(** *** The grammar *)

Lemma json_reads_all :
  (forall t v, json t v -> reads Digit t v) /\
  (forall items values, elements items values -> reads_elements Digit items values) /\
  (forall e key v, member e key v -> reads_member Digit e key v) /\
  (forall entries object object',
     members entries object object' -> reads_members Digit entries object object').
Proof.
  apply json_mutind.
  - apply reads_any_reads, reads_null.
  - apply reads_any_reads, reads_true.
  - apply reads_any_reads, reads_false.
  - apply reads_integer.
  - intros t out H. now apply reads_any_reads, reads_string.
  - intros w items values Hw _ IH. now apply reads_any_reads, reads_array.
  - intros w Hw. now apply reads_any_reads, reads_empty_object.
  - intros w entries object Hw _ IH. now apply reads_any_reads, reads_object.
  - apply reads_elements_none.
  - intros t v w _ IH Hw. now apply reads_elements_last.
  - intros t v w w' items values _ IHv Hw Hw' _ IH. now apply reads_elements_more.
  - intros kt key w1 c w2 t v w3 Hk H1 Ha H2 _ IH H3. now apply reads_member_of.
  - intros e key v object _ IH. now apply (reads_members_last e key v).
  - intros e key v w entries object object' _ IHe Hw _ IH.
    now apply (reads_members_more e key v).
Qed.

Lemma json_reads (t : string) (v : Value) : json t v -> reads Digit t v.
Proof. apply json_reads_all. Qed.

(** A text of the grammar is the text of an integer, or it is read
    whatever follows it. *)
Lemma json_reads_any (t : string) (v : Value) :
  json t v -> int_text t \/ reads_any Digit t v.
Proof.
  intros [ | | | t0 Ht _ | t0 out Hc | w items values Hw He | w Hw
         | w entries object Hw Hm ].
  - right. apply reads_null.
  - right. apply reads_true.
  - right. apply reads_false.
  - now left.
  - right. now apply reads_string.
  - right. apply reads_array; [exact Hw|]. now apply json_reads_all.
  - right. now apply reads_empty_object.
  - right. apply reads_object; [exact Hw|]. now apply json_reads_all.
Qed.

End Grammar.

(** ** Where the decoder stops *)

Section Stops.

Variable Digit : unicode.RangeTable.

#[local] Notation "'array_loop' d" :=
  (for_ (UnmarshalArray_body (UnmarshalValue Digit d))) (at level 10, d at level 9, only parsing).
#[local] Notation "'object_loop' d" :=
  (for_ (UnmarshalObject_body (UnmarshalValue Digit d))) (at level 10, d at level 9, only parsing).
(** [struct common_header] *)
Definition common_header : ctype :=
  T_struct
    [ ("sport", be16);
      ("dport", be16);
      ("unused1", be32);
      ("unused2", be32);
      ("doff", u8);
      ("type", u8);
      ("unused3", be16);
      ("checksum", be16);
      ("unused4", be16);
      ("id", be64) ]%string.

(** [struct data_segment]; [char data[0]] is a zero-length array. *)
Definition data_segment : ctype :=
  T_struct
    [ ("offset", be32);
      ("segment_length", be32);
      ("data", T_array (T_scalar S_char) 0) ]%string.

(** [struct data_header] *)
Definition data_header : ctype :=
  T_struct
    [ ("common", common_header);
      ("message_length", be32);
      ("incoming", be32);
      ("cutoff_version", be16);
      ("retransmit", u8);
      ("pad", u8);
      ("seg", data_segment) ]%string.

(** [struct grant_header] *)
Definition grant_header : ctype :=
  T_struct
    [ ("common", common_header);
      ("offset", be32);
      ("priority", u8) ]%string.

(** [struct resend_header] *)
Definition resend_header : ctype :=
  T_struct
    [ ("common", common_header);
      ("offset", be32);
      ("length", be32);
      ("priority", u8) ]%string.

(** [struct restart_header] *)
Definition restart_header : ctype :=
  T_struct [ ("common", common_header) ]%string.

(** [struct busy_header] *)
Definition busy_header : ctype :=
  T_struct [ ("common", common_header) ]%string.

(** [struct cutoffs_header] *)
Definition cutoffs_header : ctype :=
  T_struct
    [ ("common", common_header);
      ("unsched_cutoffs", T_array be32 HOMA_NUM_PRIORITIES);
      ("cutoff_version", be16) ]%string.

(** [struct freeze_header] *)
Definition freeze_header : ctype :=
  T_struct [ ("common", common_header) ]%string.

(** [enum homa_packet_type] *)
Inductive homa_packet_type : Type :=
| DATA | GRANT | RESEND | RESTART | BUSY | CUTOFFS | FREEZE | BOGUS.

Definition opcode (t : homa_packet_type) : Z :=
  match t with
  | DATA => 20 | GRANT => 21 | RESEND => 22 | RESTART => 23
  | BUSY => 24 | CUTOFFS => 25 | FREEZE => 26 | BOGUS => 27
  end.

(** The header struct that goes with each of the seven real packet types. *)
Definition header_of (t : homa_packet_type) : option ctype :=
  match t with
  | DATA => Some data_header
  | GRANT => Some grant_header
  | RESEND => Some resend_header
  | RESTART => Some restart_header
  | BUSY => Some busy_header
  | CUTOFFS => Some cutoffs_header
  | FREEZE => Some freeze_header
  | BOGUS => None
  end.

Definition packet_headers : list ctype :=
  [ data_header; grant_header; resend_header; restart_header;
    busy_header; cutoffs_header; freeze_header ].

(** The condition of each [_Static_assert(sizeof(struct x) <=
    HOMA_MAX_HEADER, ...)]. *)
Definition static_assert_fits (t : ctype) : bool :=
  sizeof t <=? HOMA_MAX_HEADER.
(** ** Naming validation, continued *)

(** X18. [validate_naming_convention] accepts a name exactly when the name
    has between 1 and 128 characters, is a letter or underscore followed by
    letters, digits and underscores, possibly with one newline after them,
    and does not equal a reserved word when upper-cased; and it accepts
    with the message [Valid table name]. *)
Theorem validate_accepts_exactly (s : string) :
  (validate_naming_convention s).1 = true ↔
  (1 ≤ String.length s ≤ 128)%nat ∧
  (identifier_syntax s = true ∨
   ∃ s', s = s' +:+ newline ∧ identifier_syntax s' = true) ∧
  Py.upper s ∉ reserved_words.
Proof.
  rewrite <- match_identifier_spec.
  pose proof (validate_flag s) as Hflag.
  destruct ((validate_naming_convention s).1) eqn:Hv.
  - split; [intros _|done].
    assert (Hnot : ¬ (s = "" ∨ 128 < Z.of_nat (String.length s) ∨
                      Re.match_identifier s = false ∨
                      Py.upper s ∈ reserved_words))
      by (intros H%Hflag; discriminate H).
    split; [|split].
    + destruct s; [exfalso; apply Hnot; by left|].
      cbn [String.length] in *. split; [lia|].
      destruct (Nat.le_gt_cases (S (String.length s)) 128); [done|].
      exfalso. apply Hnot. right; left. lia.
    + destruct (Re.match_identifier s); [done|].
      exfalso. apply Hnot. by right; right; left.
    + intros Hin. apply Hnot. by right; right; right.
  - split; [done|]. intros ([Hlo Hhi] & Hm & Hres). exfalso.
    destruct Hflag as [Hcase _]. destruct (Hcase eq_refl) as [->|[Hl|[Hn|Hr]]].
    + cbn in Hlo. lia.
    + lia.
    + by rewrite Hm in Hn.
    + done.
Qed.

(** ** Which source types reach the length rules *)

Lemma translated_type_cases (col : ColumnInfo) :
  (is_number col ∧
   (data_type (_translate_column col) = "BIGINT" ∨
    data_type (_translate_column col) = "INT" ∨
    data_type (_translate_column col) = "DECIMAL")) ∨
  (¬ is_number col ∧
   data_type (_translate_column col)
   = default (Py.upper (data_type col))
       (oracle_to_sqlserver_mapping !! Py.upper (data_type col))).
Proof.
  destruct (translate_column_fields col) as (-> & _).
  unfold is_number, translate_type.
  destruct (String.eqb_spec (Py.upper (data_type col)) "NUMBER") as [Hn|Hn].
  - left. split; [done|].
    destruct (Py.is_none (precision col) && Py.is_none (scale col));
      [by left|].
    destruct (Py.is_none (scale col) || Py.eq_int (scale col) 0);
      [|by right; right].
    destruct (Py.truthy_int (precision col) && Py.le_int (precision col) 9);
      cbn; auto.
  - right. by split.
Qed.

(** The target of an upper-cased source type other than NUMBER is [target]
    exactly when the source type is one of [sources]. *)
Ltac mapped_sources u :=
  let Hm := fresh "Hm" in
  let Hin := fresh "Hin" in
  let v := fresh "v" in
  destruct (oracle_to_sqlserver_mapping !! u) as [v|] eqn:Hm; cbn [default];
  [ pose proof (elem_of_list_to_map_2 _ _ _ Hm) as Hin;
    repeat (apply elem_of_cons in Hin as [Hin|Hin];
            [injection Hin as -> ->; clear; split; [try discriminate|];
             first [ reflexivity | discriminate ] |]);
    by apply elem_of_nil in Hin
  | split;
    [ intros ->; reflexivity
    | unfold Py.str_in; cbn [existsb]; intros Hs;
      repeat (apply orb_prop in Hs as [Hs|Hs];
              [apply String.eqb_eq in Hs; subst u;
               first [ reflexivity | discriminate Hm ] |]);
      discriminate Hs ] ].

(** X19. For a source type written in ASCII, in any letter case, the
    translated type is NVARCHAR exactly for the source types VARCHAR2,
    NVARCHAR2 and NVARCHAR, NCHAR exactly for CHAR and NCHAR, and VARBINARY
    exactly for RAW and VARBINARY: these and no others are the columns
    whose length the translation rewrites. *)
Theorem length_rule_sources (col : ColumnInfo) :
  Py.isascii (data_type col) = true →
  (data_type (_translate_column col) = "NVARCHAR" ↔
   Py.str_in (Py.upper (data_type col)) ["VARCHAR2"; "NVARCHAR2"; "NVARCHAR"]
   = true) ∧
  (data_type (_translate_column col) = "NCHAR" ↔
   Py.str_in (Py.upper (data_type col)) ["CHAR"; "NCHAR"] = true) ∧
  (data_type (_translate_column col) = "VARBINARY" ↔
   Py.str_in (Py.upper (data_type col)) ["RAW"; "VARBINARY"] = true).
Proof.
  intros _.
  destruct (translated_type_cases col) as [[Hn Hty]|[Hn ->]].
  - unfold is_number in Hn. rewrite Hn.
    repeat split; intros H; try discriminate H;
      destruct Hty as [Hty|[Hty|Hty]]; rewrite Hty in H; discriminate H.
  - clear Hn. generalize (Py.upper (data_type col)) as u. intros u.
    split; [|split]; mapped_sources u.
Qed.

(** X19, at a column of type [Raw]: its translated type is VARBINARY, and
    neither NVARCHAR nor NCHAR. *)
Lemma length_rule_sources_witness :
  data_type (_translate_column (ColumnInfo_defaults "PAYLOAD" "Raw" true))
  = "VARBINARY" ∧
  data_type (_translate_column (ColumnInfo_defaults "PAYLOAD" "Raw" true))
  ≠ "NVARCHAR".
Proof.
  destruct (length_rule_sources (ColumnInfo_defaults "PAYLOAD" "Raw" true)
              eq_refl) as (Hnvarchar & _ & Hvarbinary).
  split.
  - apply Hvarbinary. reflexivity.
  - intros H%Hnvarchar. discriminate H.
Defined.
================
Look above for the line containing "repeat split; intros", then please write out that line and each one after it through the end, exactly, with nothing else.

SOLUTION BELOW —
    repeat split; intros H; try discriminate H;
      destruct Hty as [Hty|[Hty|Hty]]; rewrite Hty in H; discriminate H.
  - clear Hn. generalize (Py.upper (data_type col)) as u. intros u.
    split; [|split]; mapped_sources u.
Qed.

(** X19, at a column of type [Raw]: its translated type is VARBINARY, and
    neither NVARCHAR nor NCHAR. *)
Lemma length_rule_sources_witness :
  data_type (_translate_column (ColumnInfo_defaults "PAYLOAD" "Raw" true))
  = "VARBINARY" ∧
  data_type (_translate_column (ColumnInfo_defaults "PAYLOAD" "Raw" true))
  ≠ "NVARCHAR".
Proof.
  destruct (length_rule_sources (ColumnInfo_defaults "PAYLOAD" "Raw" true)
              eq_refl) as (Hnvarchar & _ & Hvarbinary).
  split.
  - apply Hvarbinary. reflexivity.
  - intros H%Hnvarchar. discriminate H.
Defined.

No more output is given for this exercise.